Suena el timbre estrepitosamente, ese monstruo artificioso creado para que los niños tomen el hábito de ver el reloj todo el día por el resto de su vida, y aquella niña de 13 años baja corriendo a buscar a su maestra de literatura, quiere preguntarle si el libro que les recomendó en la clase narra cosas reales, porque aunque cada mañana el peso de la rutina del colegio agota su creatividad y no la incentiva en lo más mínimo a salir de casa, y a pesar del peso de la ropa en su paso a paso mientras se la pone, nunca, nunca se ha perdido en su saco, porque un pullover era eso ¿verdad? Es decir un pullover es un saco. No encontró a su maestra y se fue pensando por el patio del colegio, abrió el libro y Julio Cortázar le narró la historia de un indígena que sueña mientras delira en medio de la agonía de la muerte que es un hombre extraño en medio de una ciudad llena de edificios y se sueña sufriendo un aparatoso accidente en una motocicleta. Pero, ¿quién era el que soñaba?

Ese revelador descubrimiento había surgido en medio de la confusión de no saber si entendía lo que leía. Todo el día durante el resto de clases pensó y pensó en la confusa realidad que leía en esas páginas, para de esta extraña forma enamorarse por siempre del más grande regalo que le pudo dar la literatura: no buscar respuestas en ella, el punto está en las preguntas. No supo entonces, motivo de su ingenuidad, el regalo incomparable que había encontrado para cualquier lector: la curiosidad insaciable, saber que no todo está en la lógica.

Julio Cortázar es un hombre con un acento extraño que se comprometió con la militancia muchos años después de empezar a escribir, es un hombre respetado por sus partidarios y por quienes no lo son, recreó su vida a través de muchos de sus cuentos y sus realidades también, porque no pudo tener una sola, pues así el mundo sería muy aburrido, se enamoró de la música y andaba París mientras de fondo iba dándole melodías a cada calle, se paró en su realidad intelectual con un atormentado Horacio y criticó ese mundo esnobista y excluyente con una maga a quien le dio el poder de desdeñar de la academia.
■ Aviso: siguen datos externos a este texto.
(** X12.  The price map has a price for exactly the currencies of the
    list, the name [__proto__] aside, for which it never has one. *)
Theorem priceMap_domain (data : list PriceItem) (c : string) :
  priceMap data !! c = None <->
  c = "__proto__" \/ Forall (fun item => currency item <> c) data.
Proof.
  split; [|intros [->|H]; [apply priceMap_proto|now apply priceMap_absent]].
  destruct (String.eqb_spec c "__proto__") as [Hc|Hc]; [now left|].
  intros H. right. revert H.
  unfold priceMap. induction data as [|x t IH] using rev_ind; [constructor|].
  rewrite fold_left_app. cbn [fold_left]. intros H.
  destruct (String.eqb_spec (currency x) "__proto__") as [Hx|Hx].
  - apply Forall_app. split; [now apply IH|].
    constructor; [congruence|constructor].
  - destruct (String.eqb_spec (currency x) c) as [Heq|Hne].
    + rewrite Heq, lookup_insert_eq in H. discriminate H.
    + rewrite lookup_insert_ne in H by exact Hne.
      apply Forall_app. split; [now apply IH|]. now constructor.
Qed.
(** * Caption burn-in service: a Rocq model of [services/caption_video_one.py]

    The development embeds the caption translation, styling and
    orchestration code of [services/caption_video_one.py] and checks the
    properties its specification states about it.

    Modelling conventions, fixed once and used throughout:

    - A Python [str] is a Rocq [string]; its characters are read as code
      points below 256.  Character classes (white space, decimal digits)
      are Python's, restricted to that range.
    - A Python [float] is a [pyfloat]: an exact rational, or one of the
      non-finite values [inf], [-inf], [nan].  The arithmetic of [PyFloat]
      on finite values is exact; [Binary64] gives the arithmetic of the
      timecodes (lines 95, 96, 120 and 121) with the rounding and the
      overflow of binary64.
    - A raised exception is a value of [exn]; a computation that may raise
      returns a [result].  Exception messages are not modelled.
    - Calls that leave the process (download, HTTP fetch, file writes, the
      encoder, upload, file removal, logging) append an [event] to a trace;
      what a call returns is read from a [world] record. *)

From Stdlib Require Import ZArith QArith Qround Qabs Lia Lqa.
From Stdlib Require Import Strings.String Strings.Ascii Strings.Byte.
From stdpp Require Import base option list gmap strings.
From Stdlib Require Import Qpower.

Open Scope string_scope.
Open Scope list_scope.

(** ** Exceptions and results *)

Inductive exn : Type :=
| ZeroDivisionError
| ValueError
| OverflowError
| IndexError
| TypeError
| UnicodeDecodeError (object : list byte)
| FfmpegError (stdout stderr : option (list byte))
| ExternalError (cls : string).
Ser melómano y excéntrico le ha costado críticas muy duras. Sus detractores han acusado su literatura como kitsch, han dicho que sus letras son para adolescentes, y algunos le han negado la madurez literaria de otros autores con los que lo comparan. A Cortázar le ha quedado entonces la dignidad intacta de haber sobrevivido a sus críticos a través del tiempo y con obras póstumas, le queda la valentía de quien escribe maravillosamente para cualquier tipo de público, porque no es lo mismo leer a Cortázar sin saber quién es Jean Cocteau o qué fue el boom latinoamericano y una muy distinta leerlo con la madurez que también merecen la profundidad de sus letras. Respeto profundamente a los críticos de su obra pero me queda la duda de si no habrá que, con el mismo afán de esa niña, ir a buscar ayuda para que lo que nos genera preguntas no nos produzca también pánico.

Doce años después siguen siendo aterradores los dogmáticos timbres y las respuestas incuestionables de los salones de clases, continúan intactos los cuestionamientos del mundo y el rechazo a los absolutismos, siguen dibujándose rayuelas imaginarias en las que no se sabe en dónde caerá la piedra y por tanto cuál será el siguiente paso; lo que sí puede decirse es que ese hombre que escribía acompañado de Adorno y de Armstrong en algún rincón de Europa, mientras le llamaban para hacer la más maravillosa traducción de la obra de Poe, está vivo en la memoria de los sueños y los cuestionamientos de quienes aman la literatura. Cumplió 100 años y sigue lanzando la piedrita camino al cielo como el niño eterno que sobrevivió a los devenires de su vida. Desde entonces visita a su humilde lectora en el terror que producen los trancones de la ciudad mientras empieza a darles rostro a los personajes de La Autopista del Sur.